(Saved entries)
(** * Books api: the event, user and book handlers of [5.py]

    A shallow embedding of the FastAPI application defined in [5.py]: the
    pydantic models, the three tables created at start-up, the SQL statements
    the handlers send through their cursor, and the handlers themselves,
    written in a small state-and-exception monad over the connection.

    Modelling conventions.
    - Python values that the handlers inspect dynamically (what [fetchone] and
      [fetchall] return, [isinstance(_, tuple)], truthiness, [x[0]],
      [x in list_]) are values of the type [value], with one definition per
      Python operation.
    - A connection holds the committed tables, the tables as seen by the open
      transaction, the rows of the last executed statement and the list of
      statements executed so far.
    - The store is the relational content declared by the [CREATE TABLE]
      statements: [AUTO_INCREMENT] keys, [UNIQUE] on [users.name] and the
      range of [count INTEGER], whose handling depends on the SQL mode of the
      server, a parameter.  The store is assumed reachable; [WHERE name = %s]
      is exact string equality.
    - A path parameter arrives as the text of its path segment ([route]); the
      conversion of such a text to [int] is a parameter.
    - Datetimes and dates are integers (a point on the time line).
    - [except aiomysql.Error as e: raise e] raises again what it caught and is
      not written out; [except aiomysql.IntegrityError] of [create_user] is
      [except_IntegrityError]. *)

From Stdlib Require Import ZArith List String Ascii Bool Lia DecimalString.
Import ListNotations.
Local Open Scope string_scope.
Local Open Scope Z_scope.
Set Warnings "-register-all".

(** ** Python values *)

Inductive value : Type :=
| VNone
| VInt (n : Z)
| VStr (s : string)
| VTuple (items : list value).

(** [isinstance(v, tuple)] *)
Definition isinstance_tuple (v : value) : bool :=
  match v with
  | VTuple _ => true
  | _ => false
  end.

(** Truth value of [v] in an [if] *)
Definition truthy (v : value) : bool :=
  match v with
  | VNone => false
  | VInt n => negb (n =? 0)
  | VStr s => negb (String.eqb s "")
  | VTuple items => match items with [] => false | _ :: _ => true end
  end.

(** [a == b]: an [int] never equals a [str], whatever their text *)
Fixpoint py_eq (a b : value) {struct a} : bool :=
  match a, b with
  | VNone, VNone => true
  | VInt x, VInt y => x =? y
  | VStr x, VStr y => String.eqb x y
  | VTuple xs, VTuple ys =>
      (fix all2 (l : list value) (r : list value) {struct l} : bool :=
         match l, r with
         | [], [] => true
         | x :: l', y :: r' => py_eq x y && all2 l' r'
         | _, _ => false
         end) xs ys
  | _, _ => false
  end.

(** [a in list_] *)
Definition py_in (a : value) (list_ : list value) : bool :=
  existsb (fun b => py_eq a b) list_.

(** [str(n)] for an [int] *)
Definition str_of_int (n : Z) : string :=
  NilZero.string_of_int (Z.to_int n).

Definition join (sep : string) (parts : list string) : string :=
  match parts with
  | [] => ""
  | p :: ps => fold_left (fun acc q => acc ++ sep ++ q) ps p
  end.

(** [f"{v}"].  Only cells of a row are ever formatted by the handlers; the
    rendering of a tuple quotes its strings without escaping. *)
Fixpoint format (v : value) : string :=
  match v with
  | VNone => "None"
  | VInt n => str_of_int n
  | VStr s => s
  | VTuple items =>
      let quoted (i : value) : string :=
        match i with
        | VStr s => "'" ++ s ++ "'"
        | _ => format i
        end in
      match items with
      | [i] => "(" ++ quoted i ++ ",)"
      | _ => "(" ++ join ", " (map quoted items) ++ ")"
      end
  end.

(** [s.split(sep)] for a one-character separator *)
Fixpoint split (sep : ascii) (s : string) : list string :=
  match s with
  | EmptyString => [EmptyString]
  | String c rest =>
      if Ascii.eqb c sep then EmptyString :: split sep rest
      else match split sep rest with
           | [] => [String c EmptyString]
           | w :: ws => String c w :: ws
           end
  end.

(** [any(p(c) for c in s)] *)
Fixpoint any (p : ascii -> bool) (s : string) : bool :=
  match s with
  | EmptyString => false
  | String c rest => p c || any p rest
  end.

(** ** Request models (pydantic) *)

Module Book.
Record t : Type := mk
  { title : string; author : string; description : string;
    count : Z; year : Z }.
End Book.

Module Event.
Record t : Type := mk
  { title : string; user : string; description : string; time : Z }.
End Event.

Module EventEdit.
Record t : Type := mk
  { title : string; user : string; description : string }.
End EventEdit.

Module User.
Record t : Type := mk
  { name : string; surname : string; email : string; password : string;
    phone : string; is_admin : bool }.
End User.

(** [FutureDatetime]: the value lies after the instant of validation *)
Definition FutureDatetime (now t : Z) : bool := now <? t.

(** ** Exceptions and responses *)

Inductive raised : Type :=
| HTTPException (status_code : Z) (detail : string)
| IntegrityError
| DataError
| IndexError
| TypeError
| RequestValidationError.

Definition HTTP_200_OK : Z := 200.
Definition HTTP_201_CREATED : Z := 201.
Definition HTTP_400_BAD_REQUEST : Z := 400.
Definition HTTP_403_FORBIDDEN : Z := 403.
Definition HTTP_404_NOT_FOUND : Z := 404.
Definition HTTP_409_CONFLICT : Z := 409.

(** ** The store: the tables of [create_tables] *)

Module EventRow.
Record t : Type := mk
  { id : Z; title : string; user : string; description : string;
    members : string; time : Z }.

(** The row as the tuple of [SELECT *], in the order of [CREATE TABLE] *)
Definition columns : list string :=
  ["id"; "title"; "user"; "description"; "members"; "time"].
Definition cells (r : t) : list value :=
  [VInt (id r); VStr (title r); VStr (user r); VStr (description r);
   VStr (members r); VInt (time r)].
End EventRow.

Module UsersRow.
Record t : Type := mk
  { id : Z; name : string; surname : string; email : string;
    password : string; phone : string; isadmin : bool }.
End UsersRow.

Module BooksRow.
Record t : Type := mk
  { id : Z; title : string; author : string; description : string;
    count : Z; year : Z }.

Definition columns : list string :=
  ["id"; "title"; "author"; "description"; "count"; "year"].
Definition cells (r : t) : list value :=
  [VInt (id r); VStr (title r); VStr (author r); VStr (description r);
   VInt (count r); VInt (year r)].
End BooksRow.

Record database : Type := mkdb
  { event : list EventRow.t;
    users : list UsersRow.t;
    books : list BooksRow.t;
    event_auto_increment : Z;
    users_auto_increment : Z;
    books_auto_increment : Z }.

Definition set_event (rows : list EventRow.t) (db : database) : database :=
  mkdb rows (users db) (books db)
       (event_auto_increment db) (users_auto_increment db) (books_auto_increment db).

(** The SQL statements of the application, as they appear in the source *)
Inductive statement : Type :=
| SELECT_isadmin_FROM_users_WHERE_name (name : string)
| SELECT_id_FROM_event_WHERE_id (id : Z)
| SELECT_members_FROM_event_WHERE_id (id : Z)
| SELECT_id_FROM_users_WHERE_id (id : Z)
| SELECT_all_FROM_books
| SELECT_all_FROM_event
| SELECT_all_FROM_books_WHERE_id (book_id : string)
| SELECT_all_FROM_event_WHERE_id (event_id : string)
| INSERT_INTO_books (title author description : string) (year count : Z)
| INSERT_INTO_event (title user description : string) (time : Z)
| INSERT_INTO_users (name surname email phone password : string) (isadmin : bool)
| UPDATE_event_SET_title_description (title description : string) (id : Z)
| UPDATE_event_SET_time (time id : Z)
| UPDATE_event_SET_members (members : string) (id : Z)
| DELETE_FROM_event_WHERE_id (id : Z)
| COMMIT.

(** ** Connection, cursor and the handler monad *)

Record connection : Type := mkconn
  { committed : database;            (* what other connections see *)
    transaction : database;          (* the tables inside the open transaction *)
    description : list string;       (* column names of the last result *)
    result : list (list value);      (* rows of the last result not yet fetched *)
    executed : list statement }.     (* statements sent so far, oldest first *)

(** [get_mysql_connection()] on the store [db] *)
Definition get_mysql_connection (db : database) : connection :=
  mkconn db db [] [] [].

Definition io (A : Type) : Type := connection -> (raised + A) * connection.

Definition ret {A : Type} (a : A) : io A := fun c => (inr a, c).

Definition raise {A : Type} (e : raised) : io A := fun c => (inl e, c).

Definition bind {A B : Type} (m : io A) (k : A -> io B) : io B :=
  fun c =>
    match m c with
    | (inl e, c') => (inl e, c')
    | (inr a, c') => k a c'
    end.

Notation "x <- m ;; k" := (bind m (fun x => k))
  (at level 61, m at next level, right associativity).
Notation "m ;; k" := (bind m (fun _ => k))
  (at level 61, right associativity).

(** [try: m except aiomysql.IntegrityError: h] *)
Definition except_IntegrityError {A : Type} (m h : io A) : io A :=
  fun c =>
    match m c with
    | (inl IntegrityError, c') => h c'
    | other => other
    end.

(** [cursor.execute] of a [SELECT] *)
Definition query (s : statement) (names : list string)
    (rows : database -> list (list value)) : io unit :=
  fun c =>
    (inr tt,
     mkconn (committed c) (transaction c) names (rows (transaction c))
            (executed c ++ [s])).

(** [cursor.execute] of an [INSERT], [UPDATE] or [DELETE] *)
Definition modify (s : statement) (f : database -> raised + database) : io unit :=
  fun c =>
    match f (transaction c) with
    | inl e =>
        (inl e,
         mkconn (committed c) (transaction c) [] [] (executed c ++ [s]))
    | inr db' =>
        (inr tt, mkconn (committed c) db' [] [] (executed c ++ [s]))
    end.

(** [connection.commit()] *)
Definition commit : io unit :=
  fun c =>
    (inr tt,
     mkconn (transaction c) (transaction c) (description c) (result c)
            (executed c ++ [COMMIT])).

(** [cursor.fetchone()]: the next row as a tuple, [None] when there is none *)
Definition fetchone : io value :=
  fun c =>
    match result c with
    | [] => (inr VNone, c)
    | row :: rest =>
        (inr (VTuple row),
         mkconn (committed c) (transaction c) (description c) rest (executed c))
    end.

(** [cursor.fetchall()]: the tuple of all remaining rows, each a tuple *)
Definition fetchall : io value :=
  fun c =>
    (inr (VTuple (map VTuple (result c))),
     mkconn (committed c) (transaction c) (description c) [] (executed c)).

(** The rows of a result as a [DictCursor] returns them *)
Definition as_dicts (columns : list string) (rows : list (list value))
    : list (list (string * value)) :=
  map (fun row => combine columns row) rows.

(** [cursor.fetchall()] of a [DictCursor]: each row keyed by column name *)
Definition fetchall_dict : io (list (list (string * value))) :=
  fun c =>
    (inr (as_dicts (description c) (result c)),
     mkconn (committed c) (transaction c) (description c) [] (executed c)).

BRIEF:
Copy the records above exactly, beginning at the line that contains "[x in list_])" and stopping after the line that contains "range of [count".

SOLUTION BELOW:
      [x in list_]) are values of the type [value], with one definition per
      Python operation.
    - A connection holds the committed tables, the tables as seen by the open
      transaction, the rows of the last executed statement and the list of
      statements executed so far.
    - The store is the relational content declared by the [CREATE TABLE]
      statements: [AUTO_INCREMENT] keys, [UNIQUE] on [users.name] and the
      range of [count INTEGER], whose handling depends on the SQL mode of the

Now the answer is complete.